- [GOAL OF THE EXERCISE]
Whenever a line in the data holds the string "BotDropdownMessage", copy that line.

━━━

(** * Chat message schema and response-metrics tracker

    A shallow embedding of [util/pydantic_classes.py] and [util/metrics.py].

    - Python values that reach the code dynamically (constructor keyword
      arguments, the values of [Event.payload]) are elements of [pyval].
    - Exceptions are the [Raised] branch of [outcome]; computations that
      only read are in the [outcome] monad, computations that touch the
      object store, the wall clock or the console are in [M].
    - A [str] is a [string], one [ascii] per character; an [int] is a [Z];
      a [float] is a binary64 [PrimFloat.float].
    - [BotMetrics] instances are mutable and handed around by reference:
      they live in the [heap] of the [Store], addressed by a [loc].
    - [TrackChatbotResponseMetrics] instances are mutable objects too:
      they live in the [trackers] of the [World], and the code of
      [metrics.py] that reads or assigns their attributes is in [W]. *)

From Stdlib Require Import ZArith.
From Stdlib Require PrimFloat.
From stdpp Require Import base option list strings gmap.

Local Open Scope Z_scope.

Abbreviation float := PrimFloat.float.

(* ===================================================================== *)
(** ** Exceptions and the two monads                                      *)
(* ===================================================================== *)

Inductive exn : Type :=
| ValidationError            (* pydantic: constructor arguments rejected *)
| AttributeError             (* attribute read on an object without it   *)
| KeyError                   (* d[k] with k not in d                     *)
| TypeError                  (* builtin applied to a value it rejects    *)
| RuntimeError (msg : string)(* anything the tracked body itself raises  *).

Inductive outcome (A : Type) : Type :=
| Normal (a : A)
| Raised (e : exn).
Arguments Normal {A} a.
Arguments Raised {A} e.

Definition obind {A B} (c : outcome A) (k : A -> outcome B) : outcome B :=
  match c with
  | Normal a => k a
  | Raised e => Raised e
  end.

#[global] Instance outcome_ret : MRet outcome := fun A a => Normal a.
#[global] Instance outcome_bind : MBind outcome := fun A B k c => obind c k.

(** [functools.reduce(f, xs, init)] for a step [f] that may raise. *)
Fixpoint functools_reduce {A B} (f : A -> B -> outcome A)
    (xs : list B) (init : A) : outcome A :=
  match xs with
  | [] => Normal init
  | x :: rest => obind (f init x) (fun acc => functools_reduce f rest acc)
  end.

(** Element-wise evaluation, left to right, stopping at the first raise. *)
Fixpoint traverse {A B} (f : A -> outcome B) (xs : list A) : outcome (list B) :=
  match xs with
  | [] => Normal []
  | x :: rest =>
      obind (f x) (fun y => obind (traverse f rest) (fun ys => Normal (y :: ys)))
  end.

Definition sumZ (zs : list Z) : Z := foldr Z.add 0 zs.

(* ===================================================================== *)
(** ** pydantic_classes.py: payload classes                               *)
(* ===================================================================== *)

Module Choice.
Record t := mk { label : string; value : string }.
End Choice.

Module BotButtonMessage.
Record t := mk { text : string; choices : list Choice.t; active : bool }.
End BotButtonMessage.

Module BotDropdownMessage.
Record t := mk { text : string; choices : list Choice.t; active : bool }.
End BotDropdownMessage.

Module BotHTMLMessage.
Record t := mk { html : string }.
End BotHTMLMessage.

Module BotImageMessage.
Record t := mk { url : string }.
End BotImageMessage.

Module BotTextMessage.
Record t := mk { text : string; useMarkdown : bool }.
End BotTextMessage.

Module BotMessageTypes.
Inductive t := text | image | html | button | dropdown.

Definition eqb (a b : t) : bool :=
  match a, b with
  | text, text | image, image | html, html
  | button, button | dropdown, dropdown => true
  | _, _ => false
  end.

(** The member whose value is the given string, if any. *)
Definition of_value (s : string) : option t :=
  if String.eqb s "text" then Some text
  else if String.eqb s "image" then Some image
  else if String.eqb s "html" then Some html
  else if String.eqb s "button" then Some button
  else if String.eqb s "dropdown" then Some dropdown
  else None.
End BotMessageTypes.

(** [BotPayload = Union[BotTextMessage, BotImageMessage, BotHTMLMessage,
    BotButtonMessage, BotDropdownMessage]]: an instance of one of the five
    classes. *)
Inductive BotPayload : Type :=
| TextPayload (m : BotTextMessage.t)
| ImagePayload (m : BotImageMessage.t)
| HTMLPayload (m : BotHTMLMessage.t)
| ButtonPayload (m : BotButtonMessage.t)
| DropdownPayload (m : BotDropdownMessage.t).

Module Directions.
Inductive t := incoming | outgoing.
End Directions.

(* ===================================================================== *)
(** ** Python values                                                      *)
(* ===================================================================== *)

(** The fragment of Python's value universe the code is fed here: [None],
    [bool], [int], [float], [str], [list], members of the two enums and
    instances of the schema classes.  Dicts, tuples, bytes and sets given
    as values are outside the fragment; so is, in particular, the dict of
    field values that pydantic converts to an instance where a field is
    typed with a schema class. *)
#[warnings="-register-all"]
Inductive pyval : Type :=
| PyNone
| PyBool (b : bool)
| PyInt (z : Z)
| PyFloat (f : float)
| PyStr (s : string)
| PyList (xs : list pyval)
| PyMessageType (m : BotMessageTypes.t)
| PyDirection (d : Directions.t)
| PyChoice (c : Choice.t)
| PyPayload (p : BotPayload).

(** The value of a member of [BotMessageTypes]. *)
Definition BotMessageTypes_value (m : BotMessageTypes.t) : string :=
  match m with
  | BotMessageTypes.text => "text"
  | BotMessageTypes.image => "image"
  | BotMessageTypes.html => "html"
  | BotMessageTypes.button => "button"
  | BotMessageTypes.dropdown => "dropdown"
  end.

(** The value of a member of [Directions]. *)
Definition Directions_value (d : Directions.t) : string :=
  match d with
  | Directions.incoming => "incoming"
  | Directions.outgoing => "outgoing"
  end.

(** [len(v)] *)
Definition py_len (v : pyval) : outcome Z :=
  match v with
  | PyStr s => Normal (Z.of_nat (String.length s))
  | PyList xs => Normal (Z.of_nat (length xs))
  | _ => Raised TypeError
  end.

(** [d[k]] on a [Dict[str, Any]] *)
Definition py_getitem (d : gmap string pyval) (k : string) : outcome pyval :=
  match d !! k with
  | Some v => Normal v
  | None => Raised KeyError
  end.

(** [v.text]: the three payload classes that declare a [text] field have
    it; every other value of the fragment raises. *)
Definition getattr_text (v : pyval) : outcome pyval :=
  match v with
  | PyPayload (TextPayload m) => Normal (PyStr (BotTextMessage.text m))
  | PyPayload (ButtonPayload m) => Normal (PyStr (BotButtonMessage.text m))
  | PyPayload (DropdownPayload m) => Normal (PyStr (BotDropdownMessage.text m))
  | _ => Raised AttributeError
  end.

(** [v != member] for a member of the plain [Enum] [BotMessageTypes]:
    members compare equal to themselves only, never to their value. *)
Definition ne_BotMessageTypes (v : pyval) (member : BotMessageTypes.t) : bool :=
  match v with
  | PyMessageType m => negb (BotMessageTypes.eqb m member)
  | _ => true
  end.

(* ===================================================================== *)
(** ** pydantic: field validation                                         *)
(* ===================================================================== *)

(** Validation of keyword arguments, in pydantic's default (lax) mode, on
    the values of the fragment.  Whatever field is rejected, the
    constructor raises the one [ValidationError]. *)

(** [Field(default, ...)]: an absent argument takes the default as it is
    (defaults are not validated); [Field(..., ...)] has no default and the
    argument is required. *)
Definition Field {A} (default : option A) (validate : pyval -> outcome A)
    (arg : option pyval) : outcome A :=
  match arg with
  | Some v => validate v
  | None =>
      match default with
      | Some d => Normal d
      | None => Raised ValidationError
      end
  end.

━━━

- [RESPONSE TO THIS EXERCISE]
Module BotDropdownMessage.
End BotDropdownMessage.
    BotButtonMessage, BotDropdownMessage]]: an instance of one of the five
| DropdownPayload (m : BotDropdownMessage.t).
  | PyPayload (DropdownPayload m) => Normal (PyStr (BotDropdownMessage.text m))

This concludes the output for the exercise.